Die fünfmalige Dressur-Olympiasiegerin Isabell Werth hat bei den Munich Indoors auf ihrem Hoffnungsträger "El Santo" einen vielversprechenden Sieg gefeiert.

Die 41-Jährige führte ihren neunjährigen westfälischen Wallach "El Santo" durch eine gelungene Grand-Prix-Kür und erhielt dafür von den Richtern 81,35 Prozentpunkte.

"Er ist eine tolle Kür gegangen. Es war für ihn das erste Mal, dass er "Satchmos" Kür mit diesem hohen Schwierigkeitsgrad gegangen ist. Die Kürvorstellung hat bei mir nur wenige Wünsche offengelassen. Mit ihm könnte ich schon jetzt sofort losreiten", sagte die Rheinbergerin.

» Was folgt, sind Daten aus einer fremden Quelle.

(* ===== verification/HttpResponseSpec.v ===== *)
(** What becomes of a response ([HttpResponse], [HttpRequest]): its body is read
    exactly up to the limit, excerpts end on character boundaries, and the
    envelope says what the server said. *)
From S2P Require Import Prelude RustString Json JsonText HttpConfig UrlCrate Ssrf.
From S2P Require Import Endpoints EndpointSpec Secrets HttpResponse HttpRequest HttpRequestSpec.

Definition concat_strings (l : list string) : string := fold_right String.append "" l.
Definition size_of (s : string) : N := N.of_nat (String.length s).

Lemma size_of_app a b : size_of (a +:+ b) = (size_of a + size_of b)%N.
Proof. unfold size_of. rewrite str_length_app. lia. Qed.

Section Bodies.
Context {BD : BodyDeps}.

(** The chunks that arrive, and the failure that ends them, if one does. *)
Fixpoint arrived (chunks : list (result string string)) : list string * option string :=
  match chunks with
  | [] => ([], None)
  | Err e :: _ => ([], Some e)
  | Ok chunk :: chunks' => (chunk :: fst (arrived chunks'), snd (arrived chunks'))
  end.

Lemma read_chunks_exact mode limit chunks r :
  (limit <= u64_max)%N -> (rd_total r <= limit)%N ->
  let whole := concat_strings (fst (arrived chunks)) in
  read_chunks mode limit chunks r =
    if (rd_total r + size_of whole <=? limit)%N
    then
      match snd (arrived chunks) with
      | Some e => Err ("Failed to read response body: " +:+ e)
      | None => Ok (mkReading
                    (if bool_decide (mode = Inline) || bool_decide (mode = Sink) then rd_bytes r +:+ whole else rd_bytes r)
                    (rd_total r + size_of whole)
                    (if bool_decide (mode = Metadata) || bool_decide (mode = Sink) then rd_hashed r +:+ whole else rd_hashed r))
      end
    else Err (exceeded limit).
Proof.
  intros Hl. revert r. induction chunks as [|[c|e] chunks IH]; intros r Hr.
  - cbn. change (size_of "") with 0%N. rewrite N.add_0_r. destruct (N.leb_spec (rd_total r) limit); [|lia].
    rewrite !str_app_nil_r. destruct r. by destruct (bool_decide _ || _), (bool_decide (mode = Metadata) || _).
  - cbn [arrived fst snd read_chunks concat_strings fold_right]. fold (concat_strings (fst (arrived chunks))).
    change (N.of_nat (String.length c)) with (size_of c). rewrite size_of_app.
    rewrite u64_wrapping_sub_fits by lia. set (w := size_of (concat_strings _)).
    destruct (N.ltb_spec (limit - rd_total r) (size_of c)).
    { destruct (N.leb_spec (rd_total r + (size_of c + w)) limit); [lia|done]. }
    rewrite u64_wrapping_add_fits by lia. cbv zeta in IH.
    rewrite IH by (cbn; lia). cbn [rd_total rd_bytes rd_hashed]. fold w. rewrite N.add_assoc.
    destruct (_ <=? limit)%N; [|done]. destruct (snd (arrived chunks)); [done|].
    by destruct (bool_decide _ || _), (bool_decide (mode = Metadata) || _); rewrite ?str_app_assoc.
  - cbn. change (size_of "") with 0%N. rewrite N.add_0_r. by destruct (N.leb_spec (rd_total r) limit); [|lia].
Qed.

(** What [u64] holds it never exceeds. *)
Lemma read_chunks_u64 mode limit chunks r r' :
  read_chunks mode limit chunks r = Ok r' -> (rd_total r <= u64_max)%N -> (rd_total r' <= u64_max)%N.
Proof.
  revert r. induction chunks as [|[c|e] chunks IH]; intros r; cbn; [by intros [= ->]| |done].
  destruct (_ <? _)%N; [done|]. intros H%IH _; [done|]. cbn. unfold u64_wrapping_add, u64_max.
  pose proof (N.mod_lt (rd_total r + N.of_nat (String.length c)) (2 ^ 64)). lia.
Qed.

Lemma arrived_take k chunks :
  snd (arrived (take k chunks)) = None ->
  size_of (concat_strings (fst (arrived (take k chunks)))) =
    size_of (concat_strings (take k (fst (arrived chunks)))).
Proof.
  revert k. induction chunks as [|[c|e] chunks IH]; intros [|k]; cbn; try done.
  intros H. rewrite !size_of_app. by f_equal; apply IH.
Qed.

(** The content a mode makes of a whole body. *)
Definition content_of (mode : HttpResponseMode) (content_type : option (option string)) (whole : string)
    : result ResponseContent string :=
  match mode with
  | Inline => map_ok (fun b => mkContent (Some b) (size_of whole) None None None)
        (inline_body content_type whole)
  | Metadata => Ok (mkContent None (size_of whole) (Some (sha256_hex whole)) None None)
  | Discard => Ok (mkContent None (size_of whole) None None None)
  | Sink => Ok (mkContent None (size_of whole) (Some (sha256_hex whole)) (Some whole) None)
  end.

(** C25: A body is read whole or not at all.  However a response is cut into
    chunks, and wherever its transfer breaks off: when it announces a length over
    the limit, or what arrives of it is over the limit, it is refused; else, when
    the transfer failed, the answer is that failure; else it is the content its
    mode asks for, with the exact size and the digest of all bytes.  While it is
    read the running total is the size of what has arrived and within the limit,
    so the [u64] subtraction of the total from the limit never underflows, nor
    does the sum overflow. *)
Theorem body_read_exact response options :
  let limit := default u64_max (max_response_bytes options) in
  let mode := default Inline (HttpConfig.response options) in
  let '(chunks, failure) := arrived (resp_chunks response) in
  let whole := concat_strings chunks in
  (limit <= u64_max)%N ->
  read_body response options =
    (if (match resp_content_length response with Some n => limit <? n | None => false end
         || (limit <? size_of whole))%N
      then Err (exceeded limit)
      else
        match failure with
        | Some e => Err ("Failed to read response body: " +:+ e)
        | None => content_of mode (header_value "content-type" response) whole
        end) /\
  forall k r, read_chunks mode limit (take k (resp_chunks response)) (mkReading "" 0 "") = Ok r ->
  rd_total r = size_of (concat_strings (take k chunks)) /\ (rd_total r <= limit)%N /\
  u64_wrapping_sub limit (rd_total r) = (limit - rd_total r)%N.
Proof.
  intros limit mode. destruct (arrived (resp_chunks response)) as [chunks failure] eqn:Ea.
  intros whole Hl. split.
  - unfold read_body. fold limit mode.
    destruct (match resp_content_length response with Some n => _ | None => _ end); [done|]. cbn [orb].
    rewrite read_chunks_exact by (cbn; lia). rewrite Ea. cbn [fst snd rd_total rd_bytes rd_hashed].
    fold whole. rewrite N.add_0_l, N.ltb_antisym. destruct (size_of whole <=? limit)%N; [|done].
    cbn [negb]. destruct failure; [done|]. cbn [result_bind rd_total rd_bytes rd_hashed].
    destruct mode; cbn; try done. change (bool_decide (Inline = Inline)) with true. cbn.
    by destruct (inline_body _ whole).
  - intros k r. rewrite read_chunks_exact by (cbn; lia). cbn [rd_total]. rewrite N.add_0_l.
    destruct (N.leb_spec (size_of (concat_strings (fst (arrived (take k (resp_chunks response)))))) limit)
      as [Hle|]; [|done].
    destruct (snd (arrived (take k _))) eqn:En; [done|]. intros [= <-]. cbn [rd_total].
    split_and!; [|done|by apply u64_wrapping_sub_fits]. by rewrite (arrived_take _ _ En), Ea.
Qed.

Lemma read_body_u64 response options c : read_body response options = Ok c -> (rc_bytes c <= u64_max)%N.
Proof.
  unfold read_body. destruct (match resp_content_length response with Some _ => _ | None => _ end); [done|].
  intros H. apply result_bind_ok in H as (r & Hr%read_chunks_u64 & H); [|done].
  by apply result_bind_ok in H as (i & _ & [= <-]).
Qed.

(** ** Excerpts *)

Lemma floor_boundary_ok n s : is_char_boundary (floor_boundary n s) s = true /\ floor_boundary n s <= n.
Proof.
  induction n as [|n [IH1 IH2]]; [done|]. cbn [floor_boundary].
  destruct (is_char_boundary (S n) s) eqn:E; [done|]. split; [done|lia].
Qed.

Lemma body_error_preview_total b :
  exists n, n <= ERROR_BODY_PREVIEW_BYTES /\
  body_error_preview b = Some (
    if Nat.leb (String.length (body_text b)) ERROR_BODY_PREVIEW_BYTES then body_text b
    else str_take n (body_text b) +:+ "... [truncated, " +:+ show_nat (String.length (body_text b)) +:+ " " +:+
    match body_encoded b with Base64Encoding => "base64 characters" | TextEncoding => "bytes" end
    +:+ " total]").
Proof.
  destruct (floor_boundary_ok ERROR_BODY_PREVIEW_BYTES (body_text b)) as [Hb Hn].
  eexists. split; [exact Hn|]. unfold body_error_preview.
  destruct (Nat.leb _ _); [done|]. unfold slice_to. by rewrite Hb.
Qed.

Lemma content_error_preview_total c : is_Some (content_error_preview c).
Proof.
  unfold content_error_preview. destruct (rc_inline c) as [b|]; [|by eexists].
  destruct (body_error_preview_total b) as (n & _ & ->). by eexists.
Qed.

(** ** Headers *)

Lemma collect_headers_wf response options : wf_value (Object (collect_headers response options)) = true.
Proof.
  unfold collect_headers. assert (H : wf_value (Object []) = true) by done. revert H.
  generalize (@nil (string * value)). induction (resp_headers response) as [|[name v] l IH]; intros acc H; [done|].
  cbn [fold_left]. apply IH. destruct (header_kept options name); [|done]. destruct v; [|done].
  by apply wf_obj_insert.
Qed.
End Bodies.

Section Envelope.
Context {UC : UrlCrate} {UO : UrlOps UC} {HC : HeaderCrate} {HD : HttpDeps} {BD : BodyDeps}
    {SJ : SerdeJson} {SJL : SerdeJsonLaws SJ} (env : http_env).

Lemma envelope_wf status content headers is_ok ms :
  (status <= u64_max)%N -> (ms <= u64_max)%N -> (rc_bytes content <= u64_max)%N ->
  wf_value (Object headers) = true ->
  wf_value (envelope_value status content headers is_ok ms) = true.
Proof.
  intros Hs Hm Hb Hh.
  assert (Hobj : forall l, wf_value (Object l) =
    bool_decide (NoDup (map fst l)) && forallb (fun kv => wf_value (snd kv)) l) by done.
  assert (Hnum : forall n, (n <= u64_max)%N -> wf_value (Number (PosInt n)) = true)
    by (intros n Hn; cbn; by apply N.leb_le).
  unfold envelope_value. destruct (rc_inline content) as [b|].
  - rewrite Hobj. cbn [map fst snd forallb]. by rewrite !Hnum, Hh.
  - rewrite Hobj. destruct (rc_sha256 content), (rc_sink content);
      cbn [app some_member fmap option_fmap option_map map fst snd forallb]; by rewrite !Hnum, Hh.
Qed.

Lemma read_body_size response options c :
  read_body response options = Ok c -> rc_sink c = None.
Proof.
  unfold read_body. destruct (match resp_content_length response with Some _ => _ | None => _ end); [done|].
  intros H. apply result_bind_ok in H as (r & _ & H). by apply result_bind_ok in H as (i & _ & [= <-]).
Qed.

(** The envelope says what the server said.  When an activity succeeds, it
    sent a request that was answered with a status below 500 or above 599, and its
    text is the JSON object with that status, [ok] exactly for 2xx, and the kept
    headers; a server error is an error of the activity, so a result never stands
    for one. *)
Theorem http_envelope_faithful multipart policy config_json text log :
  (forall s rq response, send env s rq = Ok response -> (resp_status response <= u64_max)%N) ->
  (elapsed_ms env <= u64_max)%N ->
  activity env multipart policy config_json [] = (Ok text, log) ->
  exists rq response options content v,
  send env (security policy) rq = Ok response /\ is_server_error (resp_status response) = false /\
  value_from_str text = Ok v /\
  v = envelope_value (resp_status response) content (collect_headers response options)
    (is_success (resp_status response)) (elapsed_ms env) /\
  get "status" v = Some (Number (PosInt (resp_status response))) /\
  get "ok" v = Some (Bool (is_success (resp_status response))).
Proof.
  intros Hsend Hms H.
  assert (Hin : exists t database url rq more, transfer env policy multipart t database url rq more = (Ok text, log)).
  { unfold activity in H. destruct multipart.
    - unfold execute_multipart in H.
      apply bind_lift_inv in H as [[_ [=]]|(config & _ & H)]. apply bind_lift_inv in H as [[_ [=]]|(role & _ & H)].
      apply bind_a_inv in H as [(e & _ & [=])|([prepared [resolved final]] & log1 & _ & H)].
      apply bind_lift_inv in H as [[_ [=]]|(? & _ & H)]. destruct (negb _); [done|].
      apply bind_lift_inv in H as [[_ [=]]|(rq & _ & H)]. eauto 10.
    - unfold execute_http in H.
      apply bind_lift_inv in H as [[_ [=]]|(config & _ & H)]. apply bind_lift_inv in H as [[_ [=]]|(role & _ & H)].
      apply bind_a_inv in H as [(e & _ & [=])|([prepared [resolved final]] & log1 & _ & H)].
      apply bind_lift_inv in H as [[_ [=]]|(? & _ & H)]. destruct (negb _); [done|].
      apply bind_lift_inv in H as [[_ [=]]|([ct body] & _ & H)]. eauto 10. }
  destruct Hin as (t & database & url & rq & more & Ht). unfold transfer in Ht.
  apply bind_a_inv in Ht as [(e & _ & [=])|(? & log1 & _ & Ht)].
  apply bind_a_inv in Ht as [(e & _ & [=])|(? & log2 & _ & Ht)].
  apply bind_lift_inv in Ht as [[_ [=]]|(response & Hr%map_err_ok & Ht)].
  apply bind_lift_inv in Ht as [[_ [=]]|(content & Hc & Ht)].
  apply bind_lift_inv in Ht as [[_ [=]]|(content' & Hs & Ht)].
  pose proof (Hsend _ _ _ Hr) as Hstatus.
  destruct (is_server_error (resp_status response)) eqn:Herr.
  { apply bind_lift_inv in Ht as [[_ [=]]|(preview & _ & Ht)]. by injection Ht. }
  injection Ht as <- _.
  assert (Hsize : rc_bytes content' = rc_bytes content).
  { unfold store_in_sink in Hs. destruct (rc_sink_body content); [|by injection Hs as <-].
    apply result_bind_ok in Hs as (table & _ & Hs). apply result_bind_ok in Hs as (sha & _ & Hs).
    destruct (sink_timed_out env); [done|]. by apply result_bind_ok in Hs as (stored & _ & [= <-]). }
  eexists rq, response, (tg_body_options t), content', _. split_and!; [done|done| |reflexivity|..].
  - unfold serialize_envelope. apply value_from_to_string. apply envelope_wf; [done|done| |apply collect_headers_wf].
    rewrite Hsize. by eapply read_body_u64.
  - unfold envelope_value. by destruct (rc_inline content').
  - unfold envelope_value. by destruct (rc_inline content').
Qed.
End Envelope.

(** ** Concrete instances *)

#[local] Existing Instance text_json.
#[local] Existing Instance sample_url.
#[local] Existing Instance sample_url_ops_laws.
#[local] Existing Instance sample_headers.
#[local] Existing Instance sample_http.
#[local] Existing Instance sample_bodies.

Definition sample_reply_json : string :=
  (match fst (activity sample_http_env false sample_policy sample_request_text []) with
    | Ok text => text | Err e => e end).

Lemma http_envelope_faithful_witness :
  exists rq response v, send sample_http_env Restricted rq = Ok response /\
    value_from_str sample_reply_json = Ok v /\ get "status" v = Some (Number (PosInt 200)) /\
    get "ok" v = Some (Bool true).
Proof.
  assert (Hsend : forall s rq response, send sample_http_env s rq = Ok response ->
    (resp_status response <= u64_max)%N) by (by intros s rq response [= <-]).
  destruct (http_envelope_faithful sample_http_env false sample_policy sample_request_text sample_reply_json
    (snd (activity sample_http_env false sample_policy sample_request_text [])) Hsend)
    as (rq & response & options & content & v & H1 & H2 & H3 & H4 & H5 & H6).
  - done.
  - vm_compute. reflexivity.
  - exists rq, response, v. injection H1 as <-. by split_and!.
Defined.

Definition sample_options (limit : N) : HttpBodyOptions :=
  HttpConfig.mkBodyOptions None (Some limit) None None None.

(** A body cut in two, within and over the limit, and one whose transfer fails. *)
Lemma body_read_exact_witness :
  let response := mkResponse 200 [] None [Ok "ab"; Ok "cde"] in
  read_body response (sample_options 4) = Err (exceeded 4) /\
  read_body response (sample_options 5) = content_of Inline (header_value "content-type" response) "abcde" /\
  read_body (mkResponse 200 [] (Some 5%N) [Ok "ab"; Err "reset"]) (sample_options 5) =
    Err "Failed to read response body: reset".
Proof.
  split_and!.
  - apply (body_read_exact (mkResponse 200 [] None [Ok "ab"; Ok "cde"]) (sample_options 4)); done.
  - apply (body_read_exact (mkResponse 200 [] None [Ok "ab"; Ok "cde"]) (sample_options 5)); done.
  - apply (body_read_exact (mkResponse 200 [] (Some 5%N) [Ok "ab"; Err "reset"]) (sample_options 5)); done.
Defined.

Werth will "El Santo" als Nachfolger von Satchmo und Warum nicht, ihrer derzeitigen Championatspferde, aufbauen. Mit der Vorstellung von München unterstrich die erfolgreichste Dressurreiterin aller Zeiten, dass sie auf dem richtigen Weg zu sein scheint. Zudem hat Werth auch noch den ein Jahr jüngeren "Don Johnson" in der Hinterhand, mit dem sie im Grand Prix Dritte und im Special Vierte wurde.

"Für "Johnny" war es der erste lange Grand Prix und der erste Grand Prix Special überhaupt. Er legt immer noch Sondereinlagen ein, aber das kann man ihm verzeihen. Er hat auch tolle Momente gezeigt", sagte Werth. Den Grand Prix Special gewann Ulla Salzgeber (Bad Wörishofen) mit der zehnjährigen Fuchsstute Wakana mit 71,5 Prozent. Hinter der Olympiazweiten von Athen kam Grand-Prix-Gewinnerin Nadine Capallmann (Würselen) mit Elvis (70,208) auf Platz zwei.